Als ich am nächsten Morgen von Tinus' Wecker geweckt wurde, war ich völlig fertig, als ob ich überhaupt nicht geschlafen hätte. Ich war noch mehrmals in der Nacht durch die Schmerzen aufgewacht, aber so schlimm war es nicht mehr geworden. Jetzt war es besser, die Schmerzen waren fast verschwunden.
Verschlafen machte ich den Gips und die Schiene wieder dran, was nicht unbedingt ein angenehmes Gefühl war. Es drückte furchtbar. Aber das half wohl nichts, ohne das Zeug durfte ich ja nicht herumlaufen.

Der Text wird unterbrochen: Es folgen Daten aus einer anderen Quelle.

(** * A shallow embedding of the change log, the query builder and the
      preload helpers of the repository

    Source files: [changes.go] (package rel), [query.go] and
    [primary_key.go] (package grimoire).

    Conventions of the embedding.
    - A Go function that can stop with a run-time panic (index out of range,
      nil dereference, an explicit [panic]) returns an [option]: [None] is the
      panic, [Some r] the normal return.
    - A Go [map] is a reference.  Where a map is owned by one value that is
      passed by pointer (the change log) it is a [gmap] threaded through the
      calls; where copies of a struct share it (the query descriptor) it lives
      in an explicit store and the struct holds its address.
    - A Go slice of the query descriptor is a window (address, length,
      capacity) on a backing array of the store, and [append] is the
      language's: it writes in place while the capacity lasts.
    - [interface{}] values are the small universe [any]. *)

From Stdlib Require Import ZArith.
From stdpp Require Import gmap strings list fin_maps.

Set Warnings "-register-all".

(** ** Dynamic values *)

(** The values an [interface{}] holds in this code base: nil, booleans,
    integers, strings, column identifiers (the type [c.I], a named string) and
    argument lists ([[]interface{}]). *)
Inductive any : Type :=
| VNil
| VBool (b : bool)
| VInt (n : Z)
| VStr (s : string)
| VIdent (name : string)
| VArgs (args : list any).

(** * Part I. The change log ([changes.go]) *)

Inductive ChangeOp : Type :=
| ChangeSetOp
| ChangeIncOp
| ChangeDecOp
| ChangeFragmentOp.

(** [type Change struct { Type ChangeOp; Field string; Value interface{} }] *)
Record Change : Type := mkChange {
  Change_Type : ChangeOp;
  Change_Field : string;
  Change_Value : any
}.

(** The zero [Change{}]. *)
Definition Change_zero : Change := mkChange ChangeSetOp "" VNil.

(** [func Set(field string, value interface{}) Change] *)
Definition Set' (field : string) (value : any) : Change :=
  mkChange ChangeSetOp field value.

(** [func IncBy(field string, n int) Change] *)
Definition IncBy (field : string) (n : Z) : Change :=
  mkChange ChangeIncOp field (VInt n).

(** [func Inc(field string) Change] *)
Definition Inc (field : string) : Change := IncBy field 1.

(** [func DecBy(field string, n int) Change] *)
Definition DecBy (field : string) (n : Z) : Change :=
  mkChange ChangeDecOp field (VInt n).

(** [func Dec(field string) Change] *)
Definition Dec (field : string) : Change := DecBy field 1.

(** [func ChangeFragment(raw string, args ...interface{}) Change] *)
Definition ChangeFragment (raw : string) (args : list any) : Change :=
  mkChange ChangeFragmentOp raw (VArgs args).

Vorsichtig stand ich auf und versuchte, mit Tinus' Hilfe nach unten zu gehen, wo noch meine Krücken lagen, doch kaum versuchte ich, den linken Fuß zu belasten, gab das Knie unter mir nach und Tinus konnte mich gerade noch festhalten. "Au", brachte ich zwischen zusammengebissenen Zähnen hervor. "Warte ich trag dich runter." Er nahm mich hoch, als ob ich federleicht wäre.
Unten setzte er mich auf dem Sofa ab und sagte Gerd-Anne Bescheid. Währenddessen nahm ich den Gips und die Schiene wieder ab, weil ich den Druck und die Schmerzen nicht mehr aushielt und nicht wollte, dass es noch einmal so ausartete wie in der Nacht.
Gerd-Anne betrachtete mein Bein noch einmal ganz genau, konnte aber immer noch nichts Außergewöhnliches entdecken. "Weißt du was, es ist mir egal, was Dr. Johansen sagt", beschloss sie dann. "Du wirst doch wohl einmal ohne das in die Schule gehen können, wenn dir das weniger Schmerzen bereitet. Heute Nachmittag müssen wir sowieso zu ihm, da kann er sich dann was besseres überlegen." Das war doch mal ein guter Vorschlag.
So konnte ich natürlich nicht mit dem Schulbus fahren, viel zu groß war die Gefahr, dass mich jemand anrempelte und ich mir wieder das Knie verdrehte. Oder noch Schlimmeres passierte.
"Hey, du trägst ja deine Schiene gar nicht. Bist du jetzt wieder gesund?", fragte Nele, als ich es endlich auf meinen Platz im Klassenzimmer geschafft hatte. Es war ganz seltsam, so zu laufen und ich traute mich auch nicht so recht, mein Bein zu belasten. Sie tippte mir ans Knie. "Bitte nicht berühren." Ich brachte ein gequältes Lächeln zustande. "Und nein, ich bin nicht gesund. Die Schiene trag ich nur ausnahmsweise nicht, weil es so wehtut."
"Also kannst du heute in Sport doch nicht mitmachen? Dabei habe ich fest mit dir gerechnet!", rief Alina mit einem Augenzwinkern. Ich seufzte. "Das wird leider noch eine ganze Weile dauern, bis ich wieder Sport machen kann."
Zeitsprung》 Nachmittag
"Das ist ungünstig." Dr. Johansen rieb sich das Kinn, nachdem ich ihm die Geschichte von gestern Nacht erzählt hatte. Was? Mehr hatte er dazu nicht zu sagen? Sein Ernst? "Und jetzt?", fragte ich etwas hilflos, weil er von selbst auch nicht weitersprach. "Naja jetzt werden wir zuerst mal die ganzen Untersuchungen durchführen, die sowieso dran wären. Vielleicht kann man da ja was sehen. Ansonsten müssen wir uns eben was überlegen."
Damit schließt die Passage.